Anne Robillard est née le 9 février 1955 à Montréal, au Québec. Elle est la fille d’une professeure de ballet et d’un comédien, et elle a donc tout naturellement grandi dans l’art du spectacle. Puis elle s’est trouvé un style de vie plus stable, et est devenue secrétaire juridique. Les revenus de ce métier lui ont permis de continuer ses études de littérature. Adolescente, elle lisait beaucoup, et surtout de la fantasy et de la science-fiction. Elle a pris goût au monde du fantastique, et de l’écriture, en lisant « Le seigneur des anneaux », du célèbre J.R.R. Tolkien. Puis elle a écrit, toujours du paranormal, ou de la fantasy, et a envoyé ses récits à une trentaine d’éditeurs, toujours en vain. Mais elle n’a pas perdu courage, et a continué d’écrire. Et finalement, ça a payé : en 2002, le premier tome de la saga « Les chevaliers d’Emeraude », intitulé « Le feu dans le ciel« , sort aux éditions Mortagne. Puis les tomes se sont enchaînés, devant l’engouement général provoqué par cette saga, et le douzième et dernier tome est sorti en 2008. Entre temps, elle a écrit plusieurs sagas, dont A.N.G.E. et « Qui est Terra Wilder ?« .

Qu’a-t-elle écrit ?
Et bien, elle est principalement connue pour sa saga « Les chevaliers d’Emeraude ». Ces livres nous emmènent dans le continent d’Enkidiev, où le méchant Amecareth a décidé de lever ses armées maléfiques sur le Royaume de Shola.

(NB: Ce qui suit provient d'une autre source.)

(* ===== verification/Providers.v ===== *)
(** * The sign-in providers (internal/hub/auth/auth.go)

    [auth.New] builds the authenticator from the configuration; the two resolvers
    turn the token of a completed handshake into an identity.  The OIDC library
    (discovery and the verification of ID tokens), the HTTP client and the JSON
    decoder are an interface, [IdentityServices]. *)

From S2P Require Import Prelude GoStrings Store Sha256 Auth Ingress Config.

Local Open Scope Z_scope.
Local Open Scope go_scope.

(** ** Providers *)

Record oauth2Config := MkOauth2Config {
  oc_ClientID : string; oc_ClientSecret : string; oc_AuthURL : string; oc_TokenURL : string;
  oc_RedirectURL : string; oc_Scopes : list string }.

(** [identityResolver]: the implementation a provider has. *)
Inductive identityResolver :=
| oidcResolver (clientID : string)
| githubResolver (oauth2 : oauth2Config) (apiBase : string).

Record provider := MkProvider {
  pv_name : string; pv_label : string; pv_oauth2 : oauth2Config; pv_resolver : identityResolver }.

(** The authenticator of Auth.v with what the provider table holds. *)
Record authenticator := MkAuthn { an_auth : Authenticator; an_providers : gmap string provider; an_order : list string }.

Definition googleIssuer : string := "https://accounts.google.com".
Definition githubEndpoint : string * string :=
  ("https://github.com/login/oauth/authorize", "https://github.com/login/oauth/access_token").
Definition githubAPIBase : string := "https://api.github.com".

(** A token response: the access token, and [Extra("id_token")] when it is a string. *)
Record oauthToken := MkOauthToken { tk_Access : string; tk_IDToken : option string }.

(** A verified ID token: its nonce, and its claims when they decode. *)
Record idToken := MkIdToken { it_Nonce : string; it_Claims : option idClaims }.

(** An HTTP response: the status code and text, and the body. *)
Record httpResponse := MkHttpResponse { hr_Code : Z; hr_Status : string; hr_Body : string }.

Class IdentityServices := {
  oidc_NewProvider : string -> res string (string * string);
  oidc_Verify : string -> string -> res string idToken;
  http_Get : string -> string -> res string httpResponse;
  json_Emails : string -> option (list githubEmail);
}.

(** [io.LimitReader]. *)
Fixpoint LimitReader (s : string) (n : Z) : string :=
  match s with
  | "" => ""
  | String c s' => if n <=? 0 then "" else String c (LimitReader s' (n - 1))
  end.

Section Providers.
Context `{IdentityServices}.

Definition google_provider (cfg : ProviderConfig) (endpoint : string * string) : provider :=
  MkProvider "google" "Google"
    (MkOauth2Config (pc_ClientID cfg) (pc_ClientSecret cfg) endpoint.1 endpoint.2 (pc_RedirectURL cfg) ["openid"; "email"])
    (oidcResolver (pc_ClientID cfg)).

Definition github_provider (cfg : ProviderConfig) : provider :=
  let oauthCfg := MkOauth2Config (pc_ClientID cfg) (pc_ClientSecret cfg) githubEndpoint.1 githubEndpoint.2
                    (pc_RedirectURL cfg) ["user:email"] in
  MkProvider "github" "GitHub" oauthCfg (githubResolver oauthCfg githubAPIBase).

(** The providers in the order they are added. *)
Definition enabled_providers (cfg : AuthConfig) : res string (list provider) :=
  let! google :=
    (if pc_Enabled (au_Google cfg) then
       match oidc_NewProvider googleIssuer with
       | Err e => Err ("discovering Google OIDC provider: " +:+ e)
       | Ok endpoint => Ok [google_provider (au_Google cfg) endpoint]
       end
     else Ok []) in
  Ok (google ++ (if pc_Enabled (au_GitHub cfg) then [github_provider (au_GitHub cfg)] else [])).

(** [auth.New]. *)
Definition auth_New (cfg : AuthConfig) : res string (option authenticator) :=
  let! ps := enabled_providers cfg in
  match ps with
  | [] => Ok None
  | _ =>
      let table := foldl (fun t p => <[pv_name p := p]> t) ∅ ps in
      Ok (Some (MkAuthn
        (MkAuthenticator (dom table) (au_SessionTTL cfg) (lowerSet (ad_Emails (au_Admin cfg))) (TrimSpace (au_CookieDomain cfg)))
        table (pv_name <$> ps)))
  end.

(** ** Resolvers *)

Definition oidcVerifier_verify (clientID rawIDToken nonce : string) : res string idClaims :=
  match oidc_Verify clientID rawIDToken with
  | Err e => Err e
  | Ok idt =>
      if negb (String.eqb (it_Nonce idt) nonce) then Err "oidc nonce mismatch"
      else match it_Claims idt with None => Err "decoding claims" | Some c => Ok c end
  end.

Definition oidcResolver_resolve (clientID : string) (tok : oauthToken) (nonce : string) : res string idClaims :=
  match tk_IDToken tok with
  | None => Err "no id_token in token response"
  | Some rawID => if String.eqb rawID "" then Err "no id_token in token response" else oidcVerifier_verify clientID rawID nonce
  end.

Definition githubResolver_resolve (apiBase : string) (tok : oauthToken) : res string idClaims :=
  match http_Get (TrimRightSlash apiBase +:+ "/user/emails") (tk_Access tok) with
  | Err e => Err e
  | Ok resp =>
      if negb (hr_Code resp =? 200) then
        Err ("github /user/emails returned " +:+ hr_Status resp +:+ ": " +:+ TrimSpace (LimitReader (hr_Body resp) 512))
      else
        match json_Emails (LimitReader (hr_Body resp) (Z.shiftl 1 20)) with
        | None => Err "decoding github emails"
        | Some emails =>
            match github_claims emails with
            | Some c => Ok c
            | None => Err "github account exposes no primary email (grant the user:email scope)"
            end
        end
  end.

Definition resolver_resolve (r : identityResolver) (tok : oauthToken) (nonce : string) : res string idClaims :=
  match r with
  | oidcResolver clientID => oidcResolver_resolve clientID tok nonce
  | githubResolver _ apiBase => githubResolver_resolve apiBase tok
  end.

(** [p.resolver.resolve] of the provider the handlers looked up. *)
Definition resolve (a : authenticator) (name : string) (tok : oauthToken) (nonce : string) : option idClaims :=
  match an_providers a !! name with
  | None => None
  | Some p => match resolver_resolve (pv_resolver p) tok nonce with Ok c => Some c | Err _ => None end
  end.

End Providers.

(** ** What [auth.New] builds *)

Section New.
Context `{IdentityServices}.

(** The settings of an enabled provider. *)
Definition configured (cfg : AuthConfig) (p : provider) : Prop :=
  (pc_Enabled (au_Google cfg) = true /\ exists endpoint, oidc_NewProvider googleIssuer = Ok endpoint /\ p = google_provider (au_Google cfg) endpoint) \/
  (pc_Enabled (au_GitHub cfg) = true /\ p = github_provider (au_GitHub cfg)).

Lemma enabled_providers_ok cfg ps :
  enabled_providers cfg = Ok ps ->
  NoDup (pv_name <$> ps) /\ (forall p, p ∈ ps <-> configured cfg p) /\
  (pv_name <$> ps = (if pc_Enabled (au_Google cfg) then ["google"] else []) ++ (if pc_Enabled (au_GitHub cfg) then ["github"] else [])).
Proof.
  unfold enabled_providers, configured.
  destruct (pc_Enabled (au_Google cfg)), (oidc_NewProvider googleIssuer) as [ep|] eqn:Hd, (pc_Enabled (au_GitHub cfg));
    cbn [res_bind app]; intros [= <-]; (split; [by apply (bool_decide_unpack _)|]); (split; [|done]); intros p; set_solver.
Qed.

Lemma foldl_provider_table ps : NoDup (pv_name <$> ps) ->
  forall (t : gmap string provider) n p, (forall q, q ∈ ps -> t !! pv_name q = None) ->
  foldl (fun t p => <[pv_name p := p]> t) t ps !! n = Some p <-> t !! n = Some p \/ (p ∈ ps /\ pv_name p = n).
Proof.
  induction ps as [|q ps IH]; intros Hnd t n p Ht; cbn [foldl]; [set_solver|].
  rewrite fmap_cons, NoDup_cons, list_elem_of_fmap in Hnd. destruct Hnd as [Hq Hnd]. rewrite IH; [|done|].
  - rewrite lookup_insert_Some, elem_of_cons. specialize (Ht q (list_elem_of_here _ _)).
    assert (pv_name q = n -> t !! n = None) by congruence. split; [|naive_solver].
    intros [[[<- <-]|[Hne Hp]]|[Hp Hn]]; [by right; split; [left|]|by left|by right; split; [right|]].
  - intros q' Hq'. rewrite lookup_insert_ne by (intros Heq; apply Hq; eauto). apply Ht. by right.
Qed.

(** The authenticator has exactly the enabled providers, each with its settings,
    Google first; there is none when no provider is enabled; and only the
    discovery of Google can fail. *)
Theorem auth_New_spec : forall cfg,
  match auth_New cfg with
  | Err _ => pc_Enabled (au_Google cfg) = true /\ exists e, oidc_NewProvider googleIssuer = Err e
  | Ok None => pc_Enabled (au_Google cfg) = false /\ pc_Enabled (au_GitHub cfg) = false
  | Ok (Some a) =>
      an_order a <> [] /\
      an_order a = (if pc_Enabled (au_Google cfg) then ["google"] else []) ++ (if pc_Enabled (au_GitHub cfg) then ["github"] else []) /\
      (forall n p, an_providers a !! n = Some p <-> configured cfg p /\ pv_name p = n) /\
      au_providers (an_auth a) = list_to_set (an_order a) /\
      au_sessionTTL (an_auth a) = au_SessionTTL cfg /\ au_adminEmails (an_auth a) = lowerSet (ad_Emails (au_Admin cfg)) /\
      au_cookieDomain (an_auth a) = TrimSpace (au_CookieDomain cfg)
  end.
Proof.
  intros cfg. unfold auth_New. destruct (enabled_providers cfg) as [ps|e] eqn:Hps; cbn [res_bind].
  - destruct (enabled_providers_ok _ _ Hps) as (Hnd & Hin & Hord). destruct ps as [|p0 ps0] eqn:Hcase.
    + destruct (pc_Enabled (au_Google cfg)), (pc_Enabled (au_GitHub cfg)); done.
    + cbn [an_auth an_order an_providers au_providers au_sessionTTL au_adminEmails au_cookieDomain]. assert (Hne : pv_name <$> ps <> []) by (by rewrite Hcase). rewrite <- Hcase in *. clear Hcase Hps.
      assert (Hlk : forall n p, foldl (fun (t : gmap string provider) p => <[pv_name p := p]> t) ∅ ps !! n = Some p <-> configured cfg p /\ pv_name p = n).
      { intros n p. rewrite foldl_provider_table by (done || intros; apply lookup_empty). rewrite lookup_empty, Hin. naive_solver. }
      split_and!; [done|done|exact Hlk| |done|done|done].
      apply set_eq. intros n. rewrite elem_of_dom, elem_of_list_to_set, list_elem_of_fmap. split.
      * intros [p [Hp Hn]%Hlk]. exists p. split; [done|]. by apply Hin.
      * intros (p & -> & Hp). exists p. apply Hlk. split; [by apply Hin|done].
  - revert Hps. unfold enabled_providers. destruct (pc_Enabled (au_Google cfg)); [|by destruct (pc_Enabled (au_GitHub cfg))].
    destruct (oidc_NewProvider googleIssuer) as [|e']; [by destruct (pc_Enabled (au_GitHub cfg))|]. eauto.
Qed.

Puis, en 2006, à peu près au moment où le tome 9 des Chevaliers d’Emeraude sortait, elle a commencé à écrire une nouvelle saga nommée « Terra Wilder », et composée de deux tomes. Puis, en 2007, elle commence à écrire A.N.G.E., sa nouvelle saga, qui mêle parfaitement religion, science-fiction, espionnage et paranormal. C’est une saga que je conseille vivement à tous ceux qui aiment les romans d’espionnage, où à tous ceux qui voudraient découvrir cette auteure. Le quatrième tome est sorti en novembre 2011 en France, alors que tous les tomes sont déjà parus au Québec (9, au total). Puis, faisant suite aux Chevaliers d’Emeraude, elle écrit « Les chevaliers d’Enkidiev« , dont le premier tome est sorti en 2010 (au Québec), et plus récemment en France, il me semble. Actuellement, trois tomes sont parus.

En conclusion :
Anne Robillard est une auteure d’un talent incontestable, avec à son actif la saga francophone la plus lue au monde traduite en plusieurs langues. Je conseille vivement les sagas « Les chevaliers d’Emeraude », pour ceux qui ne l’auraient pas encore lue, et aussi « A.N.G.E. », dont je suis fan, je l’avoue.